We machine-tilled most of the garden, and brought in two cubic yards of compost from the municipal transfer station, made from our curbside green waste bins (which accept kitchen waste as well as yard waste).  We made 11 mounded wide beds, amended them with compost, and set up a drip irrigation system (with the help of Sean from Terra Bella) wherein each bed has its own valve(s) for excellent watering control.  (Very important with our current drought!)  Everything got mulched over with straw.  We got some input from Sean about our planting layout and forged ahead!

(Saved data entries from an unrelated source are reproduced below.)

(** A load never removes an option from the selection control. *)
Lemma fetchActivities_resume_keeps_options (o : fetch_outcome) (st : page) :
  starts (activitySelect st) (activitySelect (fetchActivities_resume o st)).
Proof.
  unfold starts.
  destruct o as [e | status [parsed | e]]; cbn [fetchActivities_resume];
    try (exists []; destruct st; cbn; now rewrite app_nil_r).
  unfold render_activities. cbv zeta.
  destruct (Object_entries (activities (set_activitiesList [] (set_activities parsed st))))
    as [entries|e]; [|exists []; destruct st; cbn; now rewrite app_nil_r].
  destruct (forEach_render_appends entries) as (cards & options & thrown & H).
  destruct (H (set_activitiesList [] (set_activities parsed st))) as (_ & A & T).
  exists options.
  destruct (forEach render_entry entries (set_activitiesList [] (set_activities parsed st)))
    as [st'|e st']; cbn [page_of] in A; destruct st, st'; exact A.
Qed.

Lemma iter_load_options (s : list (string * Activity)) (status : Z) (n : nat) (st : page) :
  activitySelect
    (Nat.iter n (fetchActivities_resume (Responded status (Normal (snapshot_json s)))) st)
  = activitySelect st ++ concat (repeat (List.map option_of s) n).
Proof.
  induction n as [|n IH].
  - cbn. now rewrite app_nil_r.
  - rewrite Nat.iter_succ, load_appends_options, IH, <- app_assoc. f_equal.
    cbn [repeat concat].
    clear IH. induction n as [|n IH]; cbn [repeat concat].
    + now rewrite app_nil_r.
    + now rewrite <- app_assoc, IH.
Qed.

(** [X4] Loading the same activity data [n] times leaves the cards of one
    load in the list area and the options of [n] loads in the selection
    control: the options the control held, followed by one option per
    activity for each of the loads. *)
Theorem repeated_load (s : list (string * Activity)) (status : Z) (n : nat) (st : page) :
  let st' :=
    Nat.iter (S n) (fetchActivities_resume (Responded status (Normal (snapshot_json s)))) st in
  activitiesList st' = List.map card_of s
  /\ activitySelect st' = activitySelect st ++ concat (repeat (List.map option_of s) (S n))
  /\ length (activitySelect st') = (length (activitySelect st) + S n * length s)%nat.
Proof.
  cbv zeta. split; [|split].
  - rewrite Nat.iter_succ, load_snapshot.
    destruct (Nat.iter n _ st). reflexivity.
  - apply iter_load_options.
  - rewrite iter_load_options, length_app. f_equal.
    generalize (S n). intros k. induction k as [|k IH]; [reflexivity|].
    cbn [repeat concat]. rewrite length_app, IH, List.length_map. lia.
Qed.

Lemma forEach_app (entries1 entries2 : list (string * json)) (st : page) :
  forEach render_entry (entries1 ++ entries2) st
  = match forEach render_entry entries1 st with
    | Done st' => forEach render_entry entries2 st'
    | Thrown e st' => Thrown e st'
    end.
Proof.
  revert st. induction entries1 as [|entry entries1 IH]; intros st; [reflexivity|].
  cbn [app forEach]. destruct (render_entry entry st); [apply IH | reflexivity].
Qed.

(** [X5] When an entry of the body cannot be rendered, the load stops at it:
    the list area shows the failure message alone and the exception is
    logged, yet the options of the well-formed entries that came before it
    have been added to the selection control and stay there; the entries
    after it are not looked at. *)
Theorem load_stops_at_malformed_entry
  (before : list (string * Activity)) (name : string) (details : json)
  (after : list (string * json)) (e : error) (status : Z) (st : page)
  (Hbad : card_innerHTML name details = Throw e) :
  let parsed :=
    JObj (List.map (fun entry => (fst entry, activity_json (snd entry))) before
          ++ (name, details) :: after) in
  let st' := fetchActivities_resume (Responded status (Normal parsed)) st in
  activitiesList st' = [Markup failure_message]
  /\ activitySelect st' = activitySelect st ++ List.map option_of before
  /\ console st' = console st ++ [("Error fetching activities:", e)]
  /\ activities st' = parsed.
Proof.
  cbv zeta. unfold fetchActivities_resume, render_activities. cbv zeta.
  cbn [Object_entries activities set_activitiesList set_activities].
  rewrite forEach_app, forEach_render_snapshot. cbn [forEach render_entry].
  rewrite Hbad. destruct st. repeat split.
Qed.

Lemma load_stops_at_malformed_entry_witness :
  let parsed :=
    JObj (List.map (fun entry => (fst entry, activity_json (snd entry)))
            [("Chess Club", chess_club)]
          ++ ("Art Club", JNull) :: [("Book Club", activity_json full_club)]) in
  let st' := fetchActivities_resume (Responded 200 (Normal parsed)) fresh_page in
  activitiesList st' = [Markup failure_message]
  /\ activitySelect st'
     = activitySelect fresh_page ++ List.map option_of [("Chess Club", chess_club)]
  /\ console st' = console fresh_page ++ [("Error fetching activities:", TypeError)]
  /\ activities st' = parsed.
Proof.
  apply (load_stops_at_malformed_entry [("Chess Club", chess_club)] "Art Club" JNull
           [("Book Club", activity_json full_club)] TypeError 200 fresh_page).
  reflexivity.
Defined.

Lemma load_of_entries (parsed : json) (entries : list (string * json)) (status : Z)
  (st : page) :
  Object_entries parsed = Normal entries -> entries <> [] ->
  activitiesList (fetchActivities_resume (Responded status (Normal parsed)) st) <> [].
Proof.
  intros HE Hne. unfold fetchActivities_resume, render_activities. cbv zeta.
  change (activities (set_activitiesList [] (set_activities parsed st))) with parsed.
  rewrite HE.
  destruct entries as [|[name details] entries]; [contradiction|].
  cbn [forEach render_entry].
  destruct (card_innerHTML name details) as [html|e]; [|destruct st; discriminate].
  destruct (forEach_render_appends entries) as (cards & options & thrown & H).
  match goal with |- context [forEach render_entry entries ?p] =>
    destruct (H p) as (A & _ & _);
    destruct (forEach render_entry entries p) as [st'|e st'] end.
  - cbn [page_of] in A. rewrite A. destruct st. cbn. discriminate.
  - destruct st'. discriminate.
Qed.

(** [X6] The list area is left empty by a load exactly when the body
    delivered has no entries: the empty object, the empty array, the empty
    string, a number or a boolean.  Such a load adds no option and logs
    nothing; nothing is shown in place of the missing cards. *)
Theorem load_leaves_list_empty (parsed : json) (status : Z) (st : page) :
  let st' := fetchActivities_resume (Responded status (Normal parsed)) st in
  (activitiesList st' = []
   <-> parsed = JObj [] \/ parsed = JArr [] \/ parsed = JStr EmptyString
       \/ (exists b, parsed = JBool b) \/ (exists z, parsed = JNum z))
  /\ (activitiesList st' = [] ->
      activitySelect st' = activitySelect st /\ console st' = console st).
Proof.
  cbv zeta.
  assert (Hback : parsed = JObj [] \/ parsed = JArr [] \/ parsed = JStr EmptyString
                  \/ (exists b, parsed = JBool b) \/ (exists z, parsed = JNum z) ->
                  fetchActivities_resume (Responded status (Normal parsed)) st
                  = set_activitiesList [] (set_activities parsed st)).
  { intros [-> | [-> | [-> | [[b ->] | [z ->]]]]]; reflexivity. }
  assert (Hforth : activitiesList (fetchActivities_resume (Responded status (Normal parsed)) st)
                   = [] ->
                   parsed = JObj [] \/ parsed = JArr [] \/ parsed = JStr EmptyString
                   \/ (exists b, parsed = JBool b) \/ (exists z, parsed = JNum z)).
  { intros H. destruct parsed as [|b|z|s|l|m].
    - destruct st. discriminate H.
    - right. right. right. left. now exists b.
    - right. right. right. right. now exists z.
    - destruct s as [|c s]; [tauto|]. exfalso. revert H.
      eapply load_of_entries; [reflexivity | discriminate].
    - destruct l as [|x l]; [tauto|]. exfalso. revert H.
      eapply load_of_entries; [reflexivity | discriminate].
    - destruct m as [|x m]; [tauto|]. exfalso. revert H.
      eapply load_of_entries; [reflexivity | discriminate]. }
  split; [split|].
  - exact Hforth.
  - intros H. rewrite (Hback H). destruct st. reflexivity.
  - intros H. rewrite (Hback (Hforth H)). destruct st. split; reflexivity.
Qed.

Our current planting status:

  • 14 different summer squash plants, of I think 7 varieties, planted and mulched with companion plantings of marjoram, sweet alyssum, and some N-plant I have to get the farm to tell me again (third or fourth time!)
  • 19 tomato plants of 7 different varieties for fresh eating, also 3 tomatillo plants, mulched and interplanted with marigolds (and eventually basil varieties)
  • 6ft by 3ft planted with three varieties of carrots (will be sowed sequentially across the summer and fall)
  • 10ft of bush beans (mixed varieties) with marigolds
  • maybe 12ft x 2ft interplanted with broccoli, chard and kale, as well as sweet alyssum and marigold
  • 25ft (with three fruit trees in the row) set with strawberry plants; these won’t be allowed to bear this year to promote good core growth

I started numerous things in newspaper pots (using the Pot Maker) that I created while watching Jane Austen movies, Jane Eyre, etc.  Not all of these starts were successful; the beans were too wet (and I later read better started in the ground, which wasn’t ready at the time!), and others were I’m sure too hot, judging by the fact that I could observe steam when I lifted the plastic bag I was trying to conserve moisture with.  I also used “potting soil” which was likely too dense; for the second set I tracked down a “seed starter” mix.  Jamie and I biked to the hardware store last week for a clear shower curtain which we used to construct a more easily ventilated greenhouse (using the worktable and two soil-filled buckets).  Under that setup, the 5-day marigolds are up after only 3 days.  Successful starts under the original system include small sugar pumpkins (which are still coming up a week later, so very variable) and Autumn Beauty sunflowers.  New starts in the curtain greenhouse:

  • 8 pots lovage
  • 12 pots chive
  • 8 pots basil blend
  • 12 pots French marigold (which is the variety with scientifically demonstrated nematodicidal effect)
  • 16 pots red bunching onions (scallions)
  • 22 pots flat leaf parsley
  • 14 pots of striped roma tomatoes, for canning (which heirloom seeds I collected myself last year from gleaned tomatoes I was allowed to harvest after picking market-ready tomatoes for the producer)

Other than the tomatoes, these starts are for interplanting with main crops in the garden.  Oh, and Emma has been doing some stealth (but approved) planting of nasturtium seeds and the like; we’ll have to wait for sprouts to see what she accomplished!

This project is huge for our family, in terms of the learning curve and especially the physical labor commitment.  The size of the garden is large for a starter, but we have good advisors and are hoping to donate oversupply to our local food bank and/or shelter.  Katie loves the gardening and the farming; Emma will do some, but prefers to choose wildly rather than meld seamlessly into the task list.  Jamie is of course mercurial about it, sometimes being helpful, other times being quite a handful (or footful, since we have to keep him off the plants!).  Jamie is getting part of the garden for himself, which corralling will hopefully be successful; Emma is trying to be patient with Mom trying to adapt to her requests.

Participating in the Growing Challenge will likely mean weekly updates far more brief than this introduction, consisting mostly of fact lists for the week.  I still want to get a post written up about the very first sentence – our explosion of sustainability goals in the last year – but that will be another time.  For now, I wanted to get linked into the Challenge to share with others working on similar projects.  All the best!!!